Originally, Kazemi was said to have had a stroke. A few days later, the government said she had been beaten to death by her interrogators. The judiciary, controlled by the clergy, prosecuted an Iranian security agent on a manslaughter charge, but he was acquitted. Then, a year ago, the judiciary declared Kazemi had not been beaten at all; her head injury was the result of an "accident". This year an Iranian refugee to Canada - a military doctor who said he had examined Kazemi in hospital shortly before her death - said that she had been raped and had suffered a fractured skull, a broken nose and broken fingers. Her body was scratched, bruised and marked by the lash; some of her fingernails were missing. The Iranian government has said the doctor is a liar. Kazemi's body has not been returned to her family.
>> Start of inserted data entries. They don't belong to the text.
Lemma occurs_in_app_l (s t a : string) :
  occurs_in s t → occurs_in s (a +:+ t).
Proof.
  intros (pre & post & ->). exists (a +:+ pre), post.
  by rewrite append_assoc.
Qed.

Lemma occurs_in_app_r (s t b : string) :
  occurs_in s t → occurs_in s (t +:+ b).
Proof.
  intros (pre & post & ->). exists pre, (post +:+ b).
  by rewrite !append_assoc.
Qed.

Lemma occurs_in_app (s t a b : string) :
  occurs_in s t → occurs_in s (a +:+ t +:+ b).
Proof. intros Hst. by apply occurs_in_app_l, occurs_in_app_r. Qed.

Lemma occurs_in_join (sep s : string) (l : list string) :
  s ∈ l → occurs_in s (join sep l).
Proof.
  induction l as [|x l IH]; [by intros ?%elem_of_nil |].
  intros [->|Hin]%elem_of_cons.
  - destruct l as [|y l]; simpl; [apply occurs_in_refl |].
    apply occurs_in_app_r, occurs_in_refl.
  - destruct l as [|y l]; [by apply elem_of_nil in Hin |].
    change (join sep (x :: y :: l)) with (x +:+ sep +:+ join sep (y :: l)).
    by apply occurs_in_app_l, occurs_in_app_l, IH.
Qed.

Lemma occurs_in_str_list (k : string) (l : list string) :
  k ∈ l → occurs_in (py_repr k) (str_list l).
Proof.
  intros Hk. unfold str_list. apply occurs_in_app, occurs_in_join.
  apply list_elem_of_In, in_map, list_elem_of_In, Hk.
Qed.

Lemma occurs_in_str_keys (py : Interpreter) (k : string) :
  k ∈ keys_order py → occurs_in (py_repr k) (str_keys py).
Proof.
  intros Hk. unfold str_keys. destruct (keys_is_view py).
  - by apply occurs_in_app, occurs_in_str_list.
  - by apply occurs_in_str_list.
Qed.

Lemma format_unsupported (protocol keys : string) :
  format "The protocol '{0}' is not supported. Please choose a protocol among these ones: {1}"
         [protocol; keys]
  = "The protocol '" +:+ protocol +:+
    "' is not supported. Please choose a protocol among these ones: " +:+ keys.
Proof.
  transitivity ("The protocol '" +:+ protocol +:+
    "' is not supported. Please choose a protocol among these ones: " +:+
    keys +:+ ""); [reflexivity |].
  by rewrite append_empty_r.
Qed.

(** ** The registry *)

Lemma PROTOCOLS_dom :
  dom PROTOCOLS = ({[ "xmlrpc"; "xmlrpc+ssl"; "netrpc" ]} : gset string).
Proof. unfold PROTOCOLS. rewrite !dom_insert_L, dom_singleton_L. set_solver. Qed.

Lemma PROTOCOLS_lookup (p : string) (cls : ConnectorClass) :
  PROTOCOLS !! p = Some cls ↔
  (p = "xmlrpc" ∧ cls = ConnectorXMLRPC) ∨
  (p = "xmlrpc+ssl" ∧ cls = ConnectorXMLRPCSSL) ∨
  (p = "netrpc" ∧ cls = ConnectorNetRPC).
Proof.
  unfold PROTOCOLS. split.
  - intros Hp.
    destruct (decide (p = "xmlrpc")) as [->|?]; [simplify_map_eq; auto |].
    destruct (decide (p = "xmlrpc+ssl")) as [->|?]; [simplify_map_eq; auto |].
    destruct (decide (p = "netrpc")) as [->|?]; [simplify_map_eq; auto |].
    simplify_map_eq.
  - intros [[-> ->]|[[-> ->]|[-> ->]]]; by simplify_map_eq.
Qed.

Lemma PROTOCOLS_keys (p : string) :
  p ∈ dom PROTOCOLS ↔ p = "xmlrpc" ∨ p = "xmlrpc+ssl" ∨ p = "netrpc".
Proof.
  rewrite PROTOCOLS_dom, !elem_of_union, !elem_of_singleton. tauto.
Qed.

Lemma cpython3_sound : sound cpython3.
Proof.
  unfold sound.
  assert (elements (dom PROTOCOLS) = ["netrpc"; "xmlrpc+ssl"; "xmlrpc"]) as ->
    by (vm_compute; reflexivity).
  exact (Permutation_rev ["xmlrpc"; "xmlrpc+ssl"; "netrpc"]).
Qed.

Lemma sound_keys (py : Interpreter) (k : string) :
  sound py → k ∈ dom PROTOCOLS ↔ k ∈ keys_order py.
Proof.
  unfold sound. intros Hpy. by rewrite Hpy, elem_of_elements.
Qed.

(** ** The generic factory, case by case *)

Section FactoryLemmas.
Context {CM : ConnectorModule}.
Implicit Types (py : Interpreter) (server : value) (protocol : string).
Implicit Types (port timeout version : param value) (w : World).

Lemma get_connector_raise_case py server port protocol timeout version w :
  protocol ∉ dom PROTOCOLS →
  run (get_connector py server port (passed protocol) timeout version) w
  = (w, Raise (ConnectorError
      ("The protocol '" +:+ protocol +:+
       "' is not supported. Please choose a protocol among these ones: " +:+
       str_keys py))).
Proof.
  intros Hp. unfold get_connector, run. cbn [or_default].
  rewrite bool_decide_eq_true_2 by done.
  by rewrite format_unsupported.
Qed.

Lemma get_connector_new_case py server port protocol timeout version cls :
  PROTOCOLS !! protocol = Some cls →
  get_connector py server port (passed protocol) timeout version
  = new cls server (or_default (PyInt 8069) port)
        (or_default (PyInt 120) timeout) (or_default PyNone version).
Proof.
  intros Hp. unfold get_connector. cbn [or_default].
  rewrite bool_decide_eq_false_2
    by (intros Hn; apply Hn, elem_of_dom; eauto).
  unfold getitem. rewrite Hp. reflexivity.
Qed.
End FactoryLemmas.

(** ** The connector of the design document *)

Section SpecConnectorLemmas.
Import SpecConnector.
Implicit Types (c : Connector) (w : Net) (req : Request).

Lemma probes_emit (e : Event) w :
  probes (traffic (emit e w))
  = (probes (traffic w) + if is_probe e then 1 else 0)%nat.
Proof.
  unfold probes, emit; simpl. rewrite filter_app, length_app.
  f_equal. destruct e; reflexivity.
Qed.

Lemma call_resolved c req w v :
  c_version c = Resolved v →
  (call c req w).1.2 = c ∧
  probes (traffic (call c req w).1.1) = probes (traffic w).
Proof.
  intros Hv. unfold call, resolve_version. rewrite Hv.
  cbv beta iota zeta. cbn [fst snd].
  split; [done |]. rewrite probes_emit. simpl. lia.
Qed.

Lemma call_unresolved c req w :
  c_version c = Unresolved →
  c_version (call c req w).1.2 = Resolved (PyStr (newest_version w)) ∧
  probes (traffic (call c req w).1.1) = S (probes (traffic w)).
Proof.
  intros Hv. unfold call, resolve_version. rewrite Hv.
  cbv beta iota zeta. cbn [fst snd c_version].
  split; [done |]. rewrite !probes_emit. simpl. lia.
Qed.

Lemma calls_resolved c (reqs : list Request) w v :
  c_version c = Resolved v →
  (calls c reqs w).1.2 = c ∧
  probes (traffic (calls c reqs w).1.1) = probes (traffic w).
Proof.
  revert c w. induction reqs as [|req reqs IH]; intros c w Hv; [done |].
  destruct (call_resolved c req w v Hv) as [Hc Hp].
  simpl. destruct (call c req w) as [[w1 c1] r1]. simpl in Hc, Hp. subst c1.
  destruct (IH c w1 Hv) as [Hc' Hp'].
  destruct (calls c reqs w1) as [[w2 c2] rs]. simpl in *. split; congruence.
Qed.

Lemma call_traffic c req w :
  ∃ evs, evs ≠ [] ∧ traffic (call c req w).1.1 = (traffic w ++ evs)%list.
Proof.
  unfold call, resolve_version. destruct (c_version c); simpl.
  - exists [VersionProbe; RoundTrip req]. by rewrite <- app_assoc.
  - by exists [RoundTrip req].
Qed.
End SpecConnectorLemmas.

(** ** The model at work *)

(** The message under CPython 3. *)
Example unsupported_message_python3 :
  run (get_connector (CM:=spec_connector) cpython3 (PyStr "localhost")
         (passed (PyInt 8069)) (passed "carrier-pigeon") omitted omitted)
      quiet_net
  = (quiet_net,
     Raise (ConnectorError
       "The protocol 'carrier-pigeon' is not supported. Please choose a protocol among these ones: dict_keys(['xmlrpc', 'xmlrpc+ssl', 'netrpc'])")).
Proof. vm_compute. reflexivity. Qed.

(** The message under a Python 2 whose hash order puts [netrpc] first. *)
Example unsupported_message_python2 :
  run (get_connector (CM:=spec_connector)
         {| keys_is_view := false;
            keys_order := ["netrpc"; "xmlrpc+ssl"; "xmlrpc"] |}
         (PyStr "localhost") omitted (passed "carrier-pigeon") omitted omitted)
      quiet_net
  = (quiet_net,
     Raise (ConnectorError
       "The protocol 'carrier-pigeon' is not supported. Please choose a protocol among these ones: ['netrpc', 'xmlrpc+ssl', 'xmlrpc']")).
Proof. vm_compute. reflexivity. Qed.

(** The test runner's defaults ([tests/args.py]): the port is the string
    ['8069'], and it reaches the class as it is. *)
Example test_runner_defaults :
  run (get_connector (CM:=spec_connector) cpython3 (PyStr "localhost")
         (passed (PyStr "8069")) (passed "xmlrpc") omitted omitted) quiet_net
  = (quiet_net,
     Ok {| SpecConnector.c_class := ConnectorXMLRPC;
           SpecConnector.c_server := PyStr "localhost";
           SpecConnector.c_port := PyStr "8069";
           SpecConnector.c_timeout := PyInt 120;
           SpecConnector.c_version := SpecConnector.Unresolved |}).
Proof. vm_compute. reflexivity. Qed.

(** [if ssl:] tests the truth value: [ssl=1] selects the SSL class, and
    [ssl=0] the plain one. *)
Example json_ssl_truth_value {CM : ConnectorModule} (server : value) :
  get_json_connector server omitted omitted omitted (passed (PyInt 1))
  = new ConnectorJSONRPCSSL server (PyInt 8069) (PyInt 120) PyNone ∧
  get_json_connector server omitted omitted omitted (passed (PyInt 0))
  = new ConnectorJSONRPC server (PyInt 8069) (PyInt 120) PyNone.
Proof. split; reflexivity. Qed.

(** A login followed by a read, on a fresh connector: one probe, then the
    two round trips. *)
Example two_calls_traffic :
  let login := {| SpecConnector.service := "common";
                  SpecConnector.method := "login";
                  SpecConnector.args := [PyStr "db"; PyStr "admin"; PyStr "admin"] |} in
  let read := {| SpecConnector.service := "object";
                 SpecConnector.method := "execute";
                 SpecConnector.args := [PyStr "db"; PyInt 1; PyStr "admin"] |} in
  match run (get_json_connector (CM:=spec_connector) (PyStr "localhost")
               omitted omitted omitted omitted) quiet_net with
  | (w, Ok c) =>
      let '(w, c, rs) := SpecConnector.calls c [login; read] w in
      SpecConnector.traffic w
      = [SpecConnector.VersionProbe; SpecConnector.RoundTrip login;
         SpecConnector.RoundTrip read] ∧
      SpecConnector.c_version c = SpecConnector.Resolved (PyStr "7.0") ∧
      rs = [Ok (PyInt 1); Ok (PyInt 1)]
  | (_, Raise _) => False
  end.
Proof. vm_compute. repeat split. Qed.

(** ** The claims *)

(** C1.  An identifier that is not a key of the registry makes
    [get_connector] raise [ConnectorError] (the design document's
    UnsupportedProtocol) at once: the world is untouched, no connector is
    returned, and the message ends with the keys of [PROTOCOLS] as the
    interpreter enumerates them, so that every supported identifier, and
    no other, is listed in it. *)
Theorem get_connector_unsupported_protocol {CM : ConnectorModule}
    (py : Interpreter) (server : value) (port : param value)
    (protocol : string) (timeout version : param value) (w : World) :
  sound py →
  protocol ∉ dom PROTOCOLS →
  ∃ txt,
    run (get_connector py server port (passed protocol) timeout version) w
    = (w, Raise (ConnectorError txt)) ∧
    txt = "The protocol '" +:+ protocol +:+
          "' is not supported. Please choose a protocol among these ones: " +:+
          str_keys py ∧
    (∀ k, k ∈ keys_order py ↔ k ∈ dom PROTOCOLS) ∧
    (∀ k, k ∈ dom PROTOCOLS → occurs_in (py_repr k) txt).
Proof.
  intros Hpy Hp. eexists. split; [by apply get_connector_raise_case |].
  split; [done |]. split.
  - intros k. symmetry. by apply sound_keys.
  - intros k Hk. apply occurs_in_app_l, occurs_in_app_l, occurs_in_app_l.
    by apply occurs_in_str_keys, sound_keys.
Qed.

Lemma get_connector_unsupported_protocol_witness :
  sound cpython3 ∧
  ("carrier-pigeon" ∉ dom PROTOCOLS) ∧
  ∃ txt,
    run (get_connector (CM:=spec_connector) cpython3 (PyStr "localhost")
           omitted (passed "carrier-pigeon") omitted omitted) quiet_net
    = (quiet_net, Raise (ConnectorError txt)) ∧
    txt = "The protocol '" +:+ "carrier-pigeon" +:+
          "' is not supported. Please choose a protocol among these ones: " +:+
          str_keys cpython3 ∧
    (∀ k, k ∈ keys_order cpython3 ↔ k ∈ dom PROTOCOLS) ∧
    (∀ k, k ∈ dom PROTOCOLS → occurs_in (py_repr k) txt).
Proof.
  assert (Hp : "carrier-pigeon" ∉ dom PROTOCOLS)
    by (rewrite PROTOCOLS_keys; intros [?|[?|?]]; discriminate).
  split; [exact cpython3_sound |]. split; [exact Hp |].
  exact (get_connector_unsupported_protocol (CM:=spec_connector) cpython3
           (PyStr "localhost") omitted "carrier-pigeon" omitted omitted
           quiet_net cpython3_sound Hp).
Defined.

(** C2 (as stated, refuted).  The identifiers the design document names,
    [plain-text-rpc], [plain-text-rpc+tls] and [binary-rpc], are not keys
    of [PROTOCOLS]: asking for [plain-text-rpc] is answered with the
    unsupported-protocol error, while [xmlrpc] is a key. *)
Lemma registry_rejects_plain_text_rpc :
  PROTOCOLS !! "plain-text-rpc" = None ∧
  PROTOCOLS !! "plain-text-rpc+tls" = None ∧
  PROTOCOLS !! "binary-rpc" = None ∧
  PROTOCOLS !! "xmlrpc" = Some ConnectorXMLRPC ∧
  run (get_connector (CM:=spec_connector) cpython3 (PyStr "localhost")
         omitted (passed "plain-text-rpc") omitted omitted) quiet_net
  = (quiet_net,
     Raise (ConnectorError
       "The protocol 'plain-text-rpc' is not supported. Please choose a protocol among these ones: dict_keys(['xmlrpc', 'xmlrpc+ssl', 'netrpc'])")).
Proof. repeat split; vm_compute; reflexivity. Qed.

(** C2 (amended).  The registry is fixed and its keys are exactly
    [xmlrpc], [xmlrpc+ssl] and [netrpc]; neither JSON-RPC class is a value
    of the registry, and every other identifier, those of the JSON
    variants included, is refused by [get_connector] with
    [ConnectorError]. *)
Theorem registry_identifiers :
  (∀ p, p ∈ dom PROTOCOLS ↔ p = "xmlrpc" ∨ p = "xmlrpc+ssl" ∨ p = "netrpc") ∧
  (∀ p cls, PROTOCOLS !! p = Some cls →
            cls ≠ ConnectorJSONRPC ∧ cls ≠ ConnectorJSONRPCSSL) ∧
  (∀ (CM : ConnectorModule) py server port p timeout version (w : World),
     p ≠ "xmlrpc" → p ≠ "xmlrpc+ssl" → p ≠ "netrpc" →
     ∃ txt, run (get_connector py server port (passed p) timeout version) w
            = (w, Raise (ConnectorError txt))).
Proof.
  split; [exact PROTOCOLS_keys |]. split.
  - intros p cls [[_ ->]|[[_ ->]|[_ ->]]]%PROTOCOLS_lookup; done.
  - intros CM py server port p timeout version w H1 H2 H3.
    eexists. apply get_connector_raise_case.
    rewrite PROTOCOLS_keys. tauto.
Qed.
The second case was that of Hashem Aghajari, a leftwing historian and wounded veteran of the Iran-Iraq war. In August 2002, he made a speech that struck Iran's ruling clergy like a slap in the face. Comparing them to the remote, corrupt hierarchy of the medieval Roman Catholic church, Aghajari said the country's fundamentalists sought a relationship with Iran's believers not of teacher and pupil but of master and slave. Aghajari was arrested, tried and sentenced to death by hanging for, among other things, blasphemy. It was a step too far by the clergy.
The anger from overseas could have been dealt with; protests from within the country could not. The remnants of the liberal media erupted, student demonstrations broke out, the secular government expressed dismay, and, most dangerously for the ruling clergy, divisions within the ranks of senior clerics were exposed. The death sentence was withdrawn. Last year Aghajari was released on bail.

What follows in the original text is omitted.